• _Exercise objective_
Take each line of the records below that contains the string "split" and copy it.
Extracted information section start
(** ** The loop over the mask lengths: every turn takes a word *)
Definition fine_upto {A} (m : nat) (p : parser A) : Prop := forall ts, in_lines ts -> (length ts < m)%nat ->
  match p ts with
  | Ok (_, ts') => in_lines ts' /\ (length ts' <= length ts)%nat
  | Err e => in_file (pe_line e)
  | Panic => False
  end.
Lemma upto_fine {A} m (p : parser A) : fine p -> fine_upto m p.
Proof. intros Hp ts Hts _. by apply Hp. Qed.
Lemma upto_bind {A B} m (p : parser A) (f : A -> parser B) : fine p -> (forall a, fine_upto m (f a)) -> fine_upto m (p ≫= f).
Proof.
  intros Hp Hf ts Hts Hm. specialize (Hp ts Hts). unfold mbind, parser_bind. destruct (p ts) as [[a ts1]|e|]; [|done..].
  destruct Hp as [H1 Hl]. specialize (Hf a ts1 H1 ltac:(lia)). destruct (f a ts1) as [[b ts2]|e|]; [|done..]. destruct Hf. split; [done|lia].
Qed.
Lemma upto_take_word {B} m (f : option Str -> parser B) w n ts : (forall a, fine_upto m (f a)) ->
  in_lines (mkToken (Word w) n :: ts) -> (length (mkToken (Word w) n :: ts) < S m)%nat ->
  match (take_word ≫= f) (mkToken (Word w) n :: ts) with
  | Ok (_, ts') => in_lines ts' /\ (length ts' <= length (mkToken (Word w) n :: ts))%nat
  | Err e => in_file (pe_line e)
  | Panic => False
  end.
Proof.
  intros Hf [_ Hts]%Forall_cons Hm. cbn [length] in *. specialize (Hf (Some w) ts Hts ltac:(lia)).
  unfold mbind, parser_bind. cbn [take_word]. destruct (f (Some w) ts) as [[b ts2]|e|]; [|done..]. destruct Hf. split; [done|lia].
Qed.
Lemma fine_masklength_loop fuel n : in_file n -> forall ge le exact, fine_upto fuel (masklength_loop last_line fuel n ge le exact).
Proof.
  intros Hn. induction fuel as [|fuel IH]; intros ge le exact ts Hts Hf; [lia|]. cbn [masklength_loop].
  destruct ts as [|[[w| | |] m] ts]; [done| |done..].
  destruct (w =s "exact"); [|destruct (w =s "ge"); [|destruct (w =s "le"); [|done]]];
    (destruct exact; [try done|]); try (destruct (_ || _); [done|]); (eapply upto_take_word; [intros _|exact Hts|exact Hf]); try done.
  all: apply upto_bind; [by apply fine_word_or|intros val]; apply upto_bind; [by apply fine_uint|intros v].
  all: destruct (bool_decide _); [by apply upto_fine, fine_err|apply IH].
Qed.
Lemma fine_masklength n : in_file n -> fine (parse_optional_masklength_range last_line n).
Proof.
  intros Hn ts Hts. unfold parse_optional_masklength_range, mbind, parser_bind.
  pose proof (fine_masklength_loop (S (length ts)) n Hn None None false ts Hts ltac:(lia)) as H.
  by destruct (masklength_loop _ _ _ _ _ _ ts) as [[r ts1]|e|].
Qed.

(** ** The parsers of the blocks *)
#[local] Hint Resolve fine_ret fine_err fine_word_or fine_any_word fine_take_word fine_open fine_close fine_finish fine_peek fine_skip
  fine_uint fine_words fine_expect_word : core.
#[local] Opaque word_or any_word take_word expect_word expect_open_brace expect_close_brace finish_statement peek_kind skip_newlines
  uint_or rest_words parse_block.

(** Takes a parser apart, down to the ones above. *)
Ltac fine_step :=
  lazymatch goal with
  | |- fine (parse_block _ _ _ _) => apply fine_block; intros
  | |- fine (expect_word _ ≫= _) => apply fine_word_line; intros
  | |- fine (_ ≫= _) => apply fine_bind; [|intros]
  | |- fine (let _ := _ in _) => cbv zeta
  | |- fine (match ?x with _ => _ end) => destruct x
  end.
Ltac fine_run := repeat first [progress auto | fine_step].

Lemma fine_braced {A} (block : parser A) : fine block -> fine (braced last_line block).
Proof. intros Hb. unfold braced. fine_run. Qed.
Lemma fine_named {A} n msg (block : Str -> parser A) : in_file n -> (forall w, fine (block w)) -> fine (named last_line n msg block).
Proof. intros Hn Hb. unfold named. fine_run. by apply fine_braced. Qed.
#[local] Hint Resolve fine_braced fine_named : core.
#[local] Opaque braced named.

Lemma fine_setting key n : in_file n -> fine (parse_setting key n).
Proof. intros Hn. unfold parse_setting. fine_run. Qed.
Lemma fine_scalar {T} (parse : Str -> Str + T) key n : in_file n -> fine (parse_scalar last_line parse key n).
Proof. intros Hn. unfold parse_scalar. fine_run. Qed.
Lemma fine_originate n : in_file n -> fine (parse_originate_setting last_line n).
Proof. intros Hn. unfold parse_originate_setting. fine_run. Qed.
#[local] Hint Resolve fine_setting fine_scalar fine_originate : core.

Lemma fine_family a s : fine (parse_family_block last_line a s).
Proof. unfold parse_family_block, family_directive, parse_policy_directive, parse_max_prefix, parse_add_path_send. fine_run. Qed.
#[local] Hint Resolve fine_family : core.
Lemma fine_peer address : fine (parse_peer_block last_line address).
Proof. unfold parse_peer_block, peer_directive. fine_run. Qed.

Lemma fine_rpki_validation n : in_file n -> fine (parse_rpki_validation last_line n).
Proof. intros Hn. unfold parse_rpki_validation. fine_run. Qed.
Lemma fine_match_set_ref n : in_file n -> fine (parse_match_set_ref last_line n).
Proof. intros Hn. unfold parse_match_set_ref. fine_run. Qed.
Lemma fine_number max name n : in_file n -> fine (number_clause last_line max name n).
Proof. intros Hn. unfold number_clause. fine_run. Qed.
Lemma fine_community_op n : in_file n -> fine (parse_community_op last_line n).
Proof. intros Hn. unfold parse_community_op. fine_run. Qed.
#[local] Hint Resolve fine_rpki_validation fine_match_set_ref fine_number fine_community_op : core.
Lemma fine_match_clause n : in_file n -> fine (parse_match_clause last_line n).
Proof. intros Hn. unfold parse_match_clause, match_clause_of. fine_run. Qed.
Lemma fine_set_clause n : in_file n -> fine (parse_set_clause last_line n).
Proof. intros Hn. unfold parse_set_clause, set_clause_of, parse_local_pref, parse_med. fine_run. Qed.
#[local] Hint Resolve fine_match_clause fine_set_clause : core.
Lemma fine_statement name : fine (parse_statement_block last_line name).
Proof. unfold parse_statement_block, statement_directive, set_disposition. fine_run. Qed.
#[local] Hint Resolve fine_statement : core.
Lemma fine_policy name : fine (parse_policy_block last_line name).
Proof. unfold parse_policy_block, policy_rule, parse_statement_rule. fine_run. Qed.
#[local] Hint Resolve fine_peer fine_policy fine_masklength : core.

Lemma fine_prefix_list name : fine (parse_prefix_list_block last_line name).
Proof. unfold parse_prefix_list_block, prefix_list_entry. fine_run. Qed.
Lemma fine_word_list kind : fine (parse_word_list_block last_line kind).
Proof. unfold parse_word_list_block, word_list_entry. fine_run. Qed.
#[local] Hint Resolve fine_prefix_list fine_word_list : core.
Lemma fine_bmp_server address : fine (parse_bmp_server_block last_line address).
Proof. unfold parse_bmp_server_block, bmp_directive. fine_run. Qed.
Lemma fine_bgp_ls : fine (parse_bgp_ls_block last_line).
Proof. unfold parse_bgp_ls_block, bgp_ls_directive. fine_run. Qed.
Lemma fine_rpki_cache address : fine (parse_rpki_cache_block last_line address).
Proof. unfold parse_rpki_cache_block, rpki_directive. fine_run. Qed.
Lemma fine_no_directive : fine (no_directive last_line).
Proof.
  intros ts Hts. destruct ts as [|[[w| | |] n] ts]; cbn [no_directive]; [exact last_in| |by apply Forall_cons in Hts as [? _]|done|].
  all: apply (fine_word_line (fun '(key, line) => parse_err line (str "unknown json directive '" ++ key ++ str "'")));
    [intros w' m Hm; by apply fine_err|exact Hts].
Qed.
Lemma fine_json : fine (parse_telemetry_json_block last_line).
Proof. pose proof fine_no_directive. unfold parse_telemetry_json_block. fine_run. Qed.
Lemma fine_emf n : in_file n -> fine (parse_cloudwatch_emf_block last_line n).
Proof. intros Hn. unfold parse_cloudwatch_emf_block, emf_directive. fine_run. Qed.
Lemma fine_prometheus : fine (parse_prometheus_block last_line).
Proof. unfold parse_prometheus_block, prometheus_directive. fine_run. Qed.
#[local] Hint Resolve fine_json fine_emf fine_prometheus : core.
Lemma fine_telemetry n : in_file n -> fine (parse_telemetry_block last_line n).
Proof. intros Hn. unfold parse_telemetry_block, telemetry_directive. fine_run. Qed.
#[local] Hint Resolve fine_bmp_server fine_bgp_ls fine_rpki_cache fine_telemetry : core.
Lemma fine_body : fine (parse_bgp_body last_line).
Proof.
  unfold parse_bgp_body, body_directive, parse_neighbor_set_block, parse_as_path_set_block, parse_community_set_block,
    parse_ext_community_set_block, parse_large_community_set_block. fine_run; apply fine_named; intros; fine_run.
Qed.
Extracted information section end
• _Reply_
  destruct Hp as [H1 Hl]. specialize (Hf a ts1 H1 ltac:(lia)). destruct (f a ts1) as [[b ts2]|e|]; [|done..]. destruct Hf. split; [done|lia].
  unfold mbind, parser_bind. cbn [take_word]. destruct (f (Some w) ts) as [[b ts2]|e|]; [|done..]. destruct Hf. split; [done|lia].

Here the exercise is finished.